§ **What the task asks**
What you give must be exactly the lines of the material from the first through the line that contains "pair = true ->", inclusive, and no others.

§ **Data for analysis**
(** On a trade whose fields have the types the orchestrator gives them, with
    a symbol that contains a slash and a side that is BUY or SELL, the
    packager returns a packet exactly when each of the four amounts is
    [> 0] or is a NaN: the check on the amounts is [<= 0], which a NaN does
    not satisfy, so a NaN price or size is packaged and logged. The packet
    carries the amounts as they came. *)
Theorem package_trade_accepts_positive_or_nan (utcnow : string)
    (data : gmap string pyval) (log : list TradePacket)
    (pair way : string) (price stop target amount : float) (lvl slvl : Z) :
  data !! "symbol" = Some (PStr pair) -> contains "/" pair = true ->
  data !! "side" = Some (PStr way) -> is_side (PStr way) = true ->
  data !! "entry_price" = Some (PFloat price) ->
  data !! "sl" = Some (PFloat stop) ->
  data !! "tp" = Some (PFloat target) ->
  data !! "size" = Some (PFloat amount) ->
  data !! "level" = Some (PInt lvl) ->
  data !! "slevel" = Some (PInt slvl) ->
  ((exists packet,
      package_trade utcnow data log = (Ok packet, log ++ [packet]) /\
      entry (trade packet) = price /\ sl (trade packet) = stop /\
      tp (trade packet) = target /\ size (trade packet) = amount)
   <-> Forall (fun x => (x >? 0)%float = true \/ PrimFloat.is_nan x = true)
         [price; stop; target; amount]) /\
  (Exists (fun x => (x <=? 0)%float = true) [price; stop; target; amount] ->
   package_trade utcnow data log
   = (Raise (ValueError "Price, SL, TP, and Size must be positive."), log)).
Proof.
  intros Dsymbol Hslash Dside Hside Dentry Dsl Dtp Dsize Dlevel Dslevel.
  assert (filter (fun f => data !! f = None) REQUIRED_FIELDS = []) as Hnone.
  { unfold REQUIRED_FIELDS.
    repeat (rewrite filter_cons_False by congruence). reflexivity. }
  assert (package_trade utcnow data log
          = if (price <=? 0)%float || (stop <=? 0)%float || (target <=? 0)%float
               || (amount <=? 0)%float
            then (Raise (ValueError "Price, SL, TP, and Size must be positive."), log)
            else
              let packet :=
                {| meta := {| timestamp := utcnow; version := "1.0";
                              source := "Oracle-AI-Hub" |};
                   trade := {| symbol := PStr pair; side := PStr way; entry := price;
                               sl := stop; tp := target; size := amount;
                               risk := {| level := lvl; slevel := slvl |} |};
                   context :=
                     {| strategy := default (PStr "N/A") (data !! "strategy_verdict");
                        sentiment := default (PStr "N/A") (data !! "agent_verdict") |} |}
              in (Ok packet, log ++ [packet])) as Hrun.
  { unfold package_trade, _log_packet, getitem. unfold_m.
    rewrite Hnone, Dsymbol, Dside, Dentry, Dsl, Dtp, Dsize, Dlevel, Dslevel.
    cbn [is_symbol]. rewrite Hslash, Hside. simpl.
    destruct (price <=? 0)%float; simpl; [reflexivity |].
    destruct (stop <=? 0)%float; simpl; [reflexivity |].
    destruct (target <=? 0)%float; simpl; [reflexivity |].
    destruct (amount <=? 0)%float; simpl; reflexivity. }
  rewrite Hrun. split; [split |].
  - intros (packet & Hpacket & _).
    destruct (price <=? 0)%float eqn:H1; [discriminate |].
    destruct (stop <=? 0)%float eqn:H2; [discriminate |].
    destruct (target <=? 0)%float eqn:H3; [discriminate |].
    destruct (amount <=? 0)%float eqn:H4; [discriminate |].
    do 4 (constructor; [now apply not_le_zero |]). constructor.
  - intros Hall.
    apply Forall_cons in Hall as [H1 Hall]. apply Forall_cons in Hall as [H2 Hall].
    apply Forall_cons in Hall as [H3 Hall]. apply Forall_cons in Hall as [H4 _].
    apply not_le_zero in H1, H2, H3, H4. rewrite H1, H2, H3, H4. simpl.
    eexists. split; [reflexivity |]. simpl. auto.
  - intros Hsome.
    apply Exists_cons in Hsome as [-> | Hsome]; [reflexivity |].
    apply Exists_cons in Hsome as [-> | Hsome]; [now rewrite orb_true_r |].
    apply Exists_cons in Hsome as [-> | Hsome]; [now rewrite !orb_true_r |].
    apply Exists_cons in Hsome as [-> | Hsome]; [now rewrite !orb_true_r |].
    inversion Hsome.
Qed.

§ **Exercise result**
(** On a trade whose fields have the types the orchestrator gives them, with
    a symbol that contains a slash and a side that is BUY or SELL, the
    packager returns a packet exactly when each of the four amounts is
    [> 0] or is a NaN: the check on the amounts is [<= 0], which a NaN does
    not satisfy, so a NaN price or size is packaged and logged. The packet
    carries the amounts as they came. *)
Theorem package_trade_accepts_positive_or_nan (utcnow : string)
    (data : gmap string pyval) (log : list TradePacket)
    (pair way : string) (price stop target amount : float) (lvl slvl : Z) :
  data !! "symbol" = Some (PStr pair) -> contains "/" pair = true ->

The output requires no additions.